Wednesday, May 08, 2013

Norb Blei



Today I heard the sad news that Norbert Blei, a quiet hero of the American literary world, has died. He passed away on April 23rd in his beloved Wisconsin, leaving behind an immense body of work and the gratitude of thousands of authors and poets around the world whose writing he selflessly promoted. I was one of them.

I don’t remember how I got to know him. It must have been when I acquired a home computer for the first time, around 2003 or ‘4. But whether I submitted work to him or we just started corresponding and publication developed from that, I don’t know. It seems like there was a lot of literary activity back then. Letters and emails were passing back and forth between Hodder’s home at the Lookout and locations all over the world.

Norb was someone I even thought of as a friend, a long-distance friend. I have photocopies of lots of long emails he sent to me, which I will cherish now and keep safe in my archive in anticipation of the wider recognition of Norb’s work that must come, whether he would have wanted it or not. Yes, he was a friend. But then, around 2007, something happened. I stopped being able to write good poetry consistently. Work I’d sent to magazines and websites kept coming back. My confidence in my art shattered into a million tiny pieces.

It was breaking up with my girlfriend that did it. And loneliness. And burn-out at my care work job. (I was physically and mentally fried.) It was, ridiculously, my discovery of Facebook and all the time and energy I wasted on there. And it was my epilepsy diagnosis. It was everything. Most of all it was my insatiable need to have my ego massaged.
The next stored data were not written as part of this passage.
(** C13 (Safe Mode is read-only).  Whatever keys are pressed, in the menus and in
    the restricted shell, on any disk, sound or damaged, and at every moment of
    the session: no sector but the configuration sector has changed, nor have
    processes, pipes, descriptors or device state; and Safe Mode never returns
    to the boot it interrupted: it is left by a restart only. *)
Theorem safemode_disturbs_nothing (fuel : nat) (reason : safemode_reason) (fail_count : Z) (s s' : sm D) (o : ended ()) :
  safemode_enter fuel reason fail_count s = Some (o, s') ->
  (o = Running \/ o = Restarted) /\ undisturbed (sm_kernel s) (sm_kernel s').
Proof.
  intros E. split.
  - destruct o as [[]| |]; [|tauto..]. exfalso. by apply (loop_no_value fuel (put_entry reason fail_count s) s').
  - refine (calm_bind _ _ _ _ s o s' E); [by apply calm_modify|]. intros _. apply calm_loop.
Qed.
End property.

(** A session on a small disk: the disk screen, a dump of sector 1, the crash
    screen, the reboot menu and back, then a normal restart. *)
Definition demo_machine : Machine := {|
  process_stacks := 0x200000; user_task_bootstrap := 0x100100; isr128_resume := 0x100200; config_dword := fun _ => 0xFFFFFFFF;
  local_bytes := fun n => replicate n 0; local_bytes_length := fun n => length_replicate n 0 |}.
If you don’t tell me I’m the greatest I become convinced I’m the worst. It’s childish, but a deeply buried reflex.

I was certainly too proud to tell Norb I was struggling. So I didn’t write at all. What the hell, I told myself. Norb doesn’t want to hear from an insecure care worker with literary pretensions he can’t live up to. But the one email I got from him in the long silence that followed suggested that he had wanted to hear. I’m sure I wasn’t the first thing he thought about when he woke up in the morning (it’s coffee or toilet for me), but when I did cross his mind, I think he felt I’d turned my back on him. Well, he wouldn’t be the first or the last to think that.

A year or two ago I started missing Norb and thought it was time to rekindle our friendship. I sent a series of haiku to his supreme internet page Basho’s Road; but they were probably shit, and he ignored me anyway. Maybe he just didn’t want to reject an old mate. He’d undoubtedly heard about my Facebook clash with a guy who we both knew. This guy told me I should write less politics and more poetry. I blew up at him because his tone was so patronising, and because he’d stuck a thumb in a really raw wound. The next time I looked I was no longer his friend.
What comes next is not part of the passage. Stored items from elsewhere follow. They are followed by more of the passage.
Lemma block_reads m a ts pad rs md line : boot_block m a ts pad rs md line ->
  boot_get_memory_map m a 64 = Some (Some (take 64 rs)) /\ multiboot2_find_module m a = Some md /\
  boot_has_flag m a (cstr "safemode") = Some (asks_safemode line) /\ rd32 m a = zlen (mbi_bytes ts).
Proof.
  intros [Hts Ha Hm Hfit (Hmap & Hrs & _) Hmd Hl]. assert (Hf : a + zlen (mbi_bytes ts) + 8 < 2 ^ 32) by lia.
  destruct (nothing_run m a ts Hts Ha Hm Hf) as (_ & N2 & N3). split_and!.
  - by apply (mmap_run m a ts Hts Ha Hm Hf pad).
  - assert (E : boot_get_module m a = multiboot2_find_module m a) by (unfold boot_get_module; by replace (a =? 0) with false by lia).
    rewrite <- E. destruct md as [[s e]|]; [|by apply N3]. destruct Hmd as (Hs & He & name & Ht). by apply (module_run m a ts Hts Ha Hm Hf s e name).
  - unfold boot_has_flag. rewrite decide_False by done. destruct line as [s|].
    + destruct Hl as (Ht & H0 & Hs & Hz). rewrite (cmdline_run m a ts Hts Ha Hm Hf s 128) by done. cbn [mbind option_bind].
      change (Z.to_nat (128 - 1)) with 127%nat. f_equal. by apply has_word_spec.
    + by rewrite (N2 Hl).
  - destruct (block_size m a ts Hm) as [E|]; [exact E|lia].
Qed.

(** ** The first half of the boot *)

Section front.
Context {D : Type} `{BlockDevice D} `{Machine} {Dv : Type} `{PicLike Dv} `{Link}.
Local Notation B := (bsys (D:=D) (Dv:=Dv)).

(** The kernel as it was, but for its memory and what it printed. *)
Record front (k0 : kernel D) (m : mem) (b : B) : Prop := {
  fr_heap : k_heap b.1 = set_mem (k_heap k0) m;
  fr_vfs : k_vfs b.1 = k_vfs k0;
  fr_fds : k_fds b.1 = k_fds k0;
  fr_cfg : k_cfg b.1 = k_cfg k0;
  fr_counters : (k_ready b.1, k_index b.1, k_ticks b.1) = (k_ready k0, k_index k0, k_ticks k0);
  fr_boot_up : k_boot_up b.1 = k_boot_up k0
}.

Lemma front_mem k0 m b : front k0 m b -> k_mem b.1 = m.
Proof. intros Hf. unfold k_mem. by rewrite (fr_heap _ _ _ Hf). Qed.

Lemma front_start k i : front k (k_mem k) (k, i).
Proof. constructor; try done. cbn [fst]. symmetry. apply set_mem_id. Qed.

Lemma wp_out l (Q : () -> B -> Prop) k0 m b :
  front k0 m b -> (forall b', front k0 m b' -> b'.2 = b.2 -> Q () b') -> wp (out l) Q b.
Proof. intros [E1 E2 E3 E4 E5 E6] HQ. apply wp_zoom, wp_modify. by apply HQ. Qed.

Lemma wp_intr (c : cM (isys Dv) ()) (Q : () -> B -> Prop) k0 m b i' :
  front k0 m b -> c (put_imem m b.2) = Some ((), i') ->
  (forall b', front k0 (i_mem i') b' -> b'.2 = i' -> Q () b') -> wp (intr c) Q b.
Proof.
  intros Hf E HQ. unfold intr, wp, zoom. rewrite (front_mem _ _ _ Hf), E. destruct Hf as [E1 E2 E3 E4 E5 E6].
  apply HQ; [|done]. constructor; try done. cbn [fst]. unfold put_mem. cbn [k_heap put_heap]. by rewrite E1.
Qed.

Definition tables_loaded (i : isys Dv) : Prop :=
  i_gdtr i = (8 * GDT_ENTRIES - 1, gdt_addr) /\ i_idtr i = (8 * IDT_SIZE - 1, IDT_ADDRESS) /\ i_tr i = SEG_TSS.

Lemma interrupts_front k0 m b : front k0 m b -> ready (i_dev b.2) ->
  wp boot_interrupts (fun _ b' => front k0 (idt_mem (gdt_mem m)) b' /\ tables_loaded b'.2 /\ exists m1 m2, lines m1 m2 (i_dev b'.2)) b.
Proof.
  intros Hf Hr. unfold boot_interrupts. apply wp_bind. eapply wp_out; [done|]. intros b1 F1 E1. apply wp_bind.
  eapply wp_intr; [exact F1|rewrite E1; apply gdt_init_run|]. cbn [i_mem put_imem i_dev i_gdtr i_idtr i_tr i_handlers i_freq]. intros b2 F2 E2.
  apply wp_bind. eapply wp_out; [exact F2|]. intros b3 F3 E3. apply wp_bind. eapply wp_out; [exact F3|]. intros b4 F4 E4.
  rewrite E3, E2 in E4. clear E3 E2 F1 F2 F3 b1 b2 b3 E1.
  set (s4 := put_imem (gdt_mem m) b4.2).
  destruct (pic_init_talks s4) as (d5 & R5 & T5). destruct (mask_from_talks 16 0 ltac:(lia) ltac:(lia) (put_idev d5 s4)) as (d6 & R6 & T6).
  assert (Hr4 : ready (i_dev s4)) by (unfold s4; rewrite E4; exact Hr). destruct (T5 Hr4) as [Hr5 Hc5].
  assert (Hl6 : lines 255 255 d6).
  { specialize (T6 (c_imr (chip_of false (i_dev s4))) (c_imr (chip_of true (i_dev s4)))). change (Z.of_nat 16) with 16 in T6.
    rewrite mask_all_16 in T6 by apply chip_mask. apply T6.
    constructor; [exact Hr5|intros x; cbn [i_dev put_idev]; rewrite Hc5; by destruct x|intros x; cbn [i_dev put_idev]; rewrite Hc5; by destruct x]. }
  apply wp_bind. eapply wp_intr; [exact F4|eapply bind_run; [exact R5|exact R6]|]. unfold s4. cbn [i_mem put_imem put_idev]. rewrite E4.
  cbn [i_dev i_gdtr i_idtr i_tr i_handlers i_freq put_idev put_imem]. intros b7 F7 E7.
  apply wp_bind. eapply wp_out; [exact F7|]. intros b8 F8 E8. apply wp_bind. eapply wp_out; [exact F8|]. intros b9 F9 E9. rewrite E8, E7 in E9.
  apply wp_bind. eapply wp_intr; [exact F9|apply idt_init_run|]. rewrite E9. cbn [i_mem put_imem i_dev i_gdtr i_idtr i_tr i_handlers i_freq put_idev].
  intros b10 F10 E10. apply wp_bind. eapply wp_out; [exact F10|]. intros b11 F11 E11. apply wp_bind. eapply wp_out; [exact F11|]. intros b12 F12 E12.
  rewrite E11, E10 in E12.
  destruct (timer_init_run (put_imem (idt_mem (gdt_mem m)) b12.2) 255 255) as (d13 & R13 & Hl13); [rewrite E12; exact Hl6|].
  apply wp_bind. eapply wp_intr; [exact F12|exact R13|]. rewrite E12. cbn [i_mem put_imem i_dev i_gdtr i_idtr i_tr i_handlers i_freq].
  intros b14 F14 E14. apply wp_bind. eapply wp_out; [exact F14|]. intros b15 F15 E15. apply wp_bind. eapply wp_out; [exact F15|]. intros b16 F16 E16.
  rewrite E15, E14 in E16.
  destruct (open_line 33 keyboard_callback 1 (put_imem (idt_mem (gdt_mem m)) b16.2) _ _ ltac:(lia) ltac:(rewrite E16; exact Hl13)) as (d17 & R17 & Hl17).
  apply wp_bind. eapply wp_intr; [exact F16|exact R17|]. rewrite E16. cbn [i_mem put_imem i_dev i_gdtr i_idtr i_tr i_handlers i_freq].
  intros b18 F18 E18. eapply wp_out; [exact F18|]. intros b19 F19 E19. rewrite E18 in E19. rewrite E19.
  split; [exact F19|]. split; [by split_and!|]. cbn [i_dev]. eauto.
Qed.

Lemma disk_front k0 m b m1 m2 channel : front k0 m b -> tables_loaded b.2 -> lines m1 m2 (i_dev b.2) ->
  wp (boot_disk channel) (fun _ b' => front k0 m b' /\ tables_loaded b'.2) b.
Proof.
  intros Hf Ht Hl. unfold boot_disk. apply wp_bind. eapply wp_out; [exact Hf|]. intros b1 F1 E1.
  destruct channel as [c|].
  - destruct (ata_irq_init_run c (put_imem m b1.2) m1 m2) as (d2 & R2 & _); [rewrite E1; exact Hl|].
    apply wp_bind. eapply wp_intr; [exact F1|exact R2|]. rewrite E1. cbn [i_mem put_imem i_gdtr i_idtr i_tr]. intros b3 F3 E3.
    eapply wp_out; [exact F3|]. intros b4 F4 E4. split; [exact F4|]. rewrite E4, E3. exact Ht.
  - eapply wp_out; [exact F1|]. intros b2 F2 E2. split; [exact F2|]. by rewrite E2, E1.
Qed.

Lemma wp_kern {A} (c : cM (kernel D) A) (Q : A -> B -> Prop) b : wp c (fun r k => Q r (k, b.2)) b.1 -> wp (kern c) Q b.
Proof. intros Hw. apply (wp_zoom fst (fun k b => (k, b.2))). exact Hw. Qed.

(** ** The decision *)

Lemma cfg_only_trans (k k1 k2 : kernel D) :
  k1 = put_cfg_view (cfg_view k1) k -> k2 = put_cfg_view (cfg_view k2) k1 -> k2 = put_cfg_view (cfg_view k2) k.
Proof. intros E1 E2. rewrite E2, E1. reflexivity. Qed.

Lemma cfg_only_refl (k : kernel D) : k = put_cfg_view (cfg_view k) k.
Proof. destruct k as [? [? [] ?] ? ? ? ? [? ? ? ? []]]. reflexivity. Qed.

(** A computation that changes nothing but the configuration and the disk. *)
Definition cfg_only {A} (c : cM (kernel D) A) : Prop := forall k r k', c k = Some (r, k') -> k' = put_cfg_view (cfg_view k') k.

Lemma only_ret {A} (a : A) : cfg_only (mret a).
Proof. intros k r k' [= _ <-]. apply cfg_only_refl. Qed.
Lemma only_bind {A C} (c : cM (kernel D) A) (f : A -> cM (kernel D) C) : cfg_only c -> (forall a, cfg_only (f a)) -> cfg_only (c ≫= f).
Proof.
  intros Hc Hf k r k' E. unfold mbind, cM_bind in E. destruct (c k) as [[a k1]|] eqn:E1; [|done].
  eapply cfg_only_trans; [by eapply Hc|by eapply Hf].
Qed.
Lemma only_cfg {A} (c : cM (cfgst D) A) : cfg_only (on_cfg c).
Proof.
  intros k r k' E. unfold on_cfg, zoom in E. destruct (c (cfg_view k)) as [[a c']|]; [|done]. injection E as _ <-. reflexivity.
Qed.
Lemma only_flag info flag : cfg_only (has_flag info flag).
Proof. intros k r k' E. unfold has_flag in E. destruct (boot_has_flag _ _ _); [|done]. injection E as _ <-. apply cfg_only_refl. Qed.

Lemma only_decide ok info : cfg_only (boot_decide ok info).
Proof.
  unfold boot_decide. repeat first [apply only_bind; [|intros ?] | apply only_ret | apply only_cfg | apply only_flag | case_match].
Qed.

(** ** Memory and services *)

(** The parts of the state the memory managers do not touch. *)
Definition rest (k : kernel D) := (v_pipes (k_vfs k), k_fds k, k_ready k, k_index k, k_ticks k).

Lemma wp_say l (Q : () -> B -> Prop) b :
  (forall k', k_heap k' = k_heap b.1 -> rest k' = rest b.1 -> Q () (k', b.2)) -> wp (out l) Q b.
Proof. intros HQ. apply wp_kern, wp_modify. by apply HQ. Qed.

Lemma wp_new_heap (f : heap pmm -> heap pmm) (Q : () -> B -> Prop) b :
  (forall k', k_heap k' = f (k_heap b.1) -> rest k' = rest b.1 -> Q () (k', b.2)) ->
  wp (kern (modify (fun k => put_heap (f (k_heap k)) k))) Q b.
Proof. intros HQ. apply wp_kern, wp_modify. by apply HQ. Qed.

Lemma memory_up (b : B) m a ts pad rs md line : boot_block m a ts pad rs md line -> k_mem b.1 = m ->
  heap_start_ptr (k_heap b.1) = 0 -> heap_end (k_heap b.1) = HEAP_START ->
  wp (boot_memory a a md) (fun _ b' => b'.2 = b.2 /\ rest b'.1 = rest b.1 /\
    heap_up (first_pages (take 64 rs) md a (zlen (mbi_bytes ts))) m (k_heap b'.1)) b.
Proof.
  intros Hb Hm Hs He. destruct (block_reads _ _ _ _ _ _ _ Hb) as (R1 & _ & _ & R4). unfold boot_memory, k_vmm_init, k_heap_init.
  apply wp_bind, wp_say. intros k1 H1' F1. apply wp_bind, wp_say. intros k2 H2' F2. apply wp_bind, wp_kern. cbn [fst snd] in *.
  unfold wp at 1, boot_pmm. unfold k_mem at 1 2. rewrite H2', H1'. fold (k_mem b.1). rewrite Hm, R1, R4. cbn [default from_option id].
  fold (first_pages (take 64 rs) md a (zlen (mbi_bytes ts))). set (p := first_pages _ _ _ _). rewrite Hs, He.
  apply wp_bind, wp_kern, wp_gets. cbn [fst snd]. apply wp_bind, wp_say. intros k3 H3' F3. cbn [fst snd k_heap put_heap] in H3', F3.
  change (rest (put_heap _ k2)) with (rest k2) in F3.
  apply wp_bind, wp_say. intros k4 H4 F4. apply wp_bind.
  apply (wp_new_heap (fun h => mk_heap (vmm_init (h_vmm h)) (h_pages h) (heap_start_ptr h) (heap_end h))). intros k5 H5 F5.
  apply wp_bind, wp_kern, wp_gets. apply wp_bind, wp_say. intros k6 H6 F6. apply wp_bind, wp_say. intros k7 H7 F7.
  apply wp_bind. apply (wp_new_heap heap_init). intros k8 H8 F8. apply wp_say. intros k9 H9 F9. cbn [fst snd] in *.
  rewrite H9, H8, H7, H6, H5, H4, H3'. cbn [h_vmm h_pages heap_start_ptr heap_end].
  split; [done|]. split; [congruence|].
  assert (Hne : take 64 rs <> []) by (destruct Hb as [_ _ _ _ (_ & _ & Hne) _ _]; by destruct rs).
  destruct (first_pages_spec (take 64 rs) md a (zlen (mbi_bytes ts)) Hne) as [Hc Hf].
  { pose proof (bb_addr _ _ _ _ _ _ _ Hb). lia. }
  { pose proof (bb_module _ _ _ _ _ _ _ Hb) as Hmd. destruct md as [[? ?]|]; [|done]. destruct Hmd as ([? _] & _). done. }
  rewrite <- Hm. apply heap_up_init; [exact Hc|]. intros q Hq. by apply Hf in Hq as [? _].
Qed.

Lemma load_fat_total start n : forall sec acc (v : volume D), exists r v', load_fat start sec n acc v = Some (r, v').
Proof.
  induction n as [|n IH]; intros sec acc v; [by eexists _, _|]. cbn [load_fat]. unfold mbind, cM_bind, block_read_sector.
  destruct (bd_read _ _) as [[buf|] d]; [apply IH|by eexists _, _].
Qed.

Lemma fat16_init_total alloc (v : volume D) : exists r v', fat16_init alloc v = Some (r, v').
Proof.
  unfold fat16_init, mbind, cM_bind, modify, block_read_sector. destruct (bd_read _ _) as [[b|] d]; [|by eexists _, _].
  repeat (case_match; try by eexists _, _).
  all: repeat match goal with
    | E : load_fat ?st ?sec ?n ?acc ?v = None |- _ => destruct (load_fat_total st n sec acc v) as (? & ? & ?); congruence
    | E : Some _ = Some _ |- _ => injection E as <- <- || clear E
    end; try by eexists _, _.
Qed.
It doesn’t do, as a poet, to offend publishers and editors. But when you start playing that game, they might as well “float you down the river with the turds,” as Bukowski so eloquently put it.
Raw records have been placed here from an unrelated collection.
(* ===== verification/UserLib.v ===== *)
(** * The library of the user programs ([user/lib/nullos.c])

    A user program computes on its own state and traps into the kernel.  A trap
    is a call with its number and arguments and an answer: the value in [eax] and
    the bytes the kernel stored in the caller's buffer.  What the kernel answers is
    the class [UserKernel], so that a theorem about a program holds for every
    kernel that keeps the few promises stated there.  Below the wrappers are the
    string and memory functions; a C array is a list, an access outside it
    undefined, a C string the list of its characters before the NUL. *)

From Stdlib Require Import String ZArith Lia ZifyBool.
From stdpp Require Import base tactics numbers list option.
From S2P Require Import Prelude Stdio.
Local Open Scope Z_scope.

(** ** Traps *)

(** A register: a number, the address of a string, no address, the address of
    bytes to be read, the address of a buffer to be filled. *)
Inductive uarg := AInt (v : Z) | AStr (s : list Z) | ANull | ABytes (b : list Z) | ARoom (n : Z).
Record ucall := Ucall { uc_num : Z; uc_args : list uarg }.
Record answer := Answer { an_ret : Z; an_data : list Z }.

Definition SYS_WRITE : Z := 1.
Definition SYS_EXIT : Z := 2.
Definition SYS_YIELD : Z := 3.
Definition SYS_GETPID : Z := 4.
Definition SYS_READ : Z := 5.
Definition SYS_UPTIME : Z := 6.
Definition SYS_MEMINFO : Z := 7.
Definition SYS_PS : Z := 8.
Definition SYS_KILL : Z := 9.
Definition SYS_EXEC : Z := 10.
Definition SYS_OPEN : Z := 11.
Definition SYS_CLOSE : Z := 12.
Definition SYS_READ_RAW : Z := 13.
Definition SYS_GOTOXY : Z := 14.
Definition SYS_CLEAR : Z := 15.
Definition SYS_GETARG : Z := 16.
Definition SYS_KBD_FLUSH : Z := 17.
Definition SYS_SETCOLOR : Z := 18.
Definition SYS_SET_RAW_MODE : Z := 19.
Definition SYS_WAIT : Z := 20.
Definition SYS_READDIR : Z := 21.
Definition SYS_WRITE_FILE : Z := 22.
Definition SYS_CREATE : Z := 23.
Definition SYS_PCI_LIST : Z := 24.
Definition SYS_FORK : Z := 25.
Definition SYS_CHDIR : Z := 26.
Definition SYS_MKDIR : Z := 27.
Definition SYS_PIPE : Z := 28.
Definition SYS_EXEC_PIPE : Z := 29.
Definition SYS_GETCWD : Z := 30.
Definition SYS_REBOOT : Z := 31.
Definition SYS_SHUTDOWN : Z := 32.
Definition SYS_PCI_FIND : Z := 33.
(* ===== verification/Edit.v ===== *)
(** * The text editor ([user/edit.c])

    The editor keeps the text in an array of 4096 bytes with a length and a cursor,
    redraws the screen before each key and handles one key per turn of its loop.
    An access outside an array is undefined.  It is shown to implement a text
    split at the cursor. *)

From Stdlib Require Import String ZArith Lia ZifyBool.
From stdpp Require Import base tactics numbers list option.
From S2P Require Import Prelude BootCfg Console Vga Stdio UserLib Keyboard.
Local Open Scope Z_scope.

Definition VGA_BLACK : Z := 0.
Definition VGA_BLUE : Z := 1.
Definition VGA_LIGHT_GREY : Z := 7.
Definition VGA_WHITE : Z := 15.
Definition COLS : Z := 80.
Definition TEXT_ROWS : Z := 23.
Definition HELP_ROW : Z := 23.
Definition STAT_ROW : Z := 24.
Definition BUF_SIZE : Z := 4096.
Definition NL : Z := 10.

(** The tables are copies of the kernel's. *)
Definition sc_map : list Z := scancode_map.
Definition sc_map_shift : list Z := scancode_map_shift.

(** [filename] and [status] are strings in arrays of 64 bytes. *)
Record edit := Edit {
  buf : list Z;
  buf_len : Z;
  cur : Z;
  top_line : Z;
  filename : list Z;
  status : list Z;
  file_fd : Z
}.

Definition put_text (b : list Z) (n c : Z) (e : edit) : edit := Edit b n c (top_line e) (filename e) (status e) (file_fd e).
Definition put_cur (c : Z) (e : edit) : edit := Edit (buf e) (buf_len e) c (top_line e) (filename e) (status e) (file_fd e).
Definition put_top (t : Z) (e : edit) : edit := Edit (buf e) (buf_len e) (cur e) t (filename e) (status e) (file_fd e).
Definition put_filename (s : list Z) (e : edit) : edit := Edit (buf e) (buf_len e) (cur e) (top_line e) s (status e) (file_fd e).
Definition put_status (s : list Z) (e : edit) : edit := Edit (buf e) (buf_len e) (cur e) (top_line e) (filename e) s (file_fd e).
Definition put_file_fd (fd : Z) (e : edit) : edit := Edit (buf e) (buf_len e) (cur e) (top_line e) (filename e) (status e) fd.

(** The first [n] bytes of an array; the loops below read nothing else. *)
Definition prefix (b : list Z) (n : Z) : option (list Z) := if (0 <=? n) && (n <=? zlen b) then Some (take (Z.to_nat n) b) else None.

(** ** Navigation *)

Fixpoint count_lines (t : list Z) (l : Z) : Z :=
  match t with [] => l | c :: t' => count_lines t' (if c =? NL then l + 1 else l) end.
Definition line_of (b : list Z) (p : Z) : option Z := t ← prefix b p; Some (count_lines t 0).

(** From the cursor backwards. *)
Fixpoint col_loop (r : list Z) (c : Z) : Z :=
  match r with [] => c | x :: r' => if x =? NL then c else col_loop r' (c + 1) end.
Definition col_of (b : list Z) (p : Z) : option Z := t ← prefix b p; Some (col_loop (reverse t) 0).

Fixpoint start_loop (t : list Z) (pos l n : Z) : Z :=
  match t with
  | [] => pos
  | c :: t' => if l <? n then start_loop t' (pos + 1) (if c =? NL then l + 1 else l) n else pos
  end.
Definition line_start (b : list Z) (len n : Z) : option Z := t ← prefix b len; Some (start_loop t 0 0 n).

Fixpoint end_loop (t : list Z) (p : Z) : Z :=
  match t with [] => p | c :: t' => if c =? NL then p else end_loop t' (p + 1) end.
Definition line_end_of (b : list Z) (len p : Z) : option Z := t ← prefix b len; Some (end_loop (drop (Z.to_nat p) t) p).

Definition total_lines (b : list Z) (len : Z) : option Z := t ← prefix b len; Some (count_lines t 1).

(** ** Editing *)

Definition insert_char (c : Z) (e : edit) : option edit :=
  if BUF_SIZE - 1 <=? buf_len e then Some e
  else
    b ← memmove (buf e) (cur e + 1) (cur e) (u32 (buf_len e - cur e));
    if inside b (cur e) then Some (put_text b.[cur e := c] (buf_len e + 1) (cur e + 1) e) else None.

Definition delete_before (e : edit) : option edit :=
  if cur e =? 0 then Some e
  else
    let cur := u32 (cur e - 1) in
    let buf_len := u32 (buf_len e - 1) in
    b ← memmove (buf e) cur (cur + 1) (u32 (buf_len - cur));
    Some (put_text b buf_len cur e).

(** ** Movement *)

Definition go_line (n cc : Z) (e : edit) : option edit :=
  ps ← line_start (buf e) (buf_len e) n;
  pe ← line_end_of (buf e) (buf_len e) ps;
  let pl := u32 (pe - ps) in
  Some (put_cur (ps + (if cc <? pl then cc else pl)) e).

Definition move_up (e : edit) : option edit :=
  cl ← line_of (buf e) (cur e);
  cc ← col_of (buf e) (cur e);
  if cl =? 0 then Some e else go_line (cl - 1) cc e.
Definition move_down (e : edit) : option edit :=
  cl ← line_of (buf e) (cur e);
  cc ← col_of (buf e) (cur e);
  n ← total_lines (buf e) (buf_len e);
  if n <=? cl + 1 then Some e else go_line (cl + 1) cc e.
Definition move_left (e : edit) : edit := if 0 <? cur e then put_cur (cur e - 1) e else e.
Definition move_right (e : edit) : edit := if cur e <? buf_len e then put_cur (cur e + 1) e else e.

(** ** The status bar *)

(** A store to [sbar[si++]], an array of 80. *)
Definition sb_put (c : Z) (sbar : list Z) : option (list Z) := if zlen sbar <? 80 then Some (sbar ++ [c]) else None.
Fixpoint sb_str (s : list Z) (sbar : list Z) : option (list Z) :=
  match s with
  | [] => Some sbar
  | c :: s' => if zlen sbar <? COLS - 2 then sbar ← sb_put c sbar; sb_str s' sbar else Some sbar
  end.
Fixpoint sb_puts (s : list Z) (sbar : list Z) : option (list Z) :=
  match s with [] => Some sbar | c :: s' => sbar ← sb_put c sbar; sb_puts s' sbar end.
(** Some characters, if there is room. *)
Definition sb_if (s : list Z) (sbar : list Z) : option (list Z) := if zlen sbar <? COLS - 2 then sb_puts s sbar else Some sbar.
Fixpoint sb_pad (fuel : nat) (sbar : list Z) : option (list Z) :=
  if zlen sbar <? COLS - 1 then
    match fuel with O => None | S fuel' => sbar ← sb_put 32 sbar; sb_pad fuel' sbar end
  else Some sbar.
I’m saddened, now, to think of all those wasted days when my friendship with Norb could have flowered; when I could have been learning from one of America’s great writers about how to do this and how to say that. Other Voices, the book on my shelf that he edited, and which I have several poems in, is as much of a monument to the stupidity of my ego as it is to the relationship that culminated in its publication in 2007. But we had that relationship for a while, and whatever happened afterwards I feel that was a privilege.

I came along at a really magical time. Consequently I have known some of the greats, and too many of them these days are making their exit. Dave Church, Joe Speer, Todd Moore … they’re all gone. But somehow Norb Blei was supposed to be around forever, bearing everyone on his considerable shoulders like a Mount Rushmore of poets. Alas, he was flesh, bone and heart like the rest of us.

People wishing to mark Norb's passing can make a donation to the Norb Blei Memorial Literary Fund at The Clearing, PO Box 65, Ellison Bay, WI 54210 USA.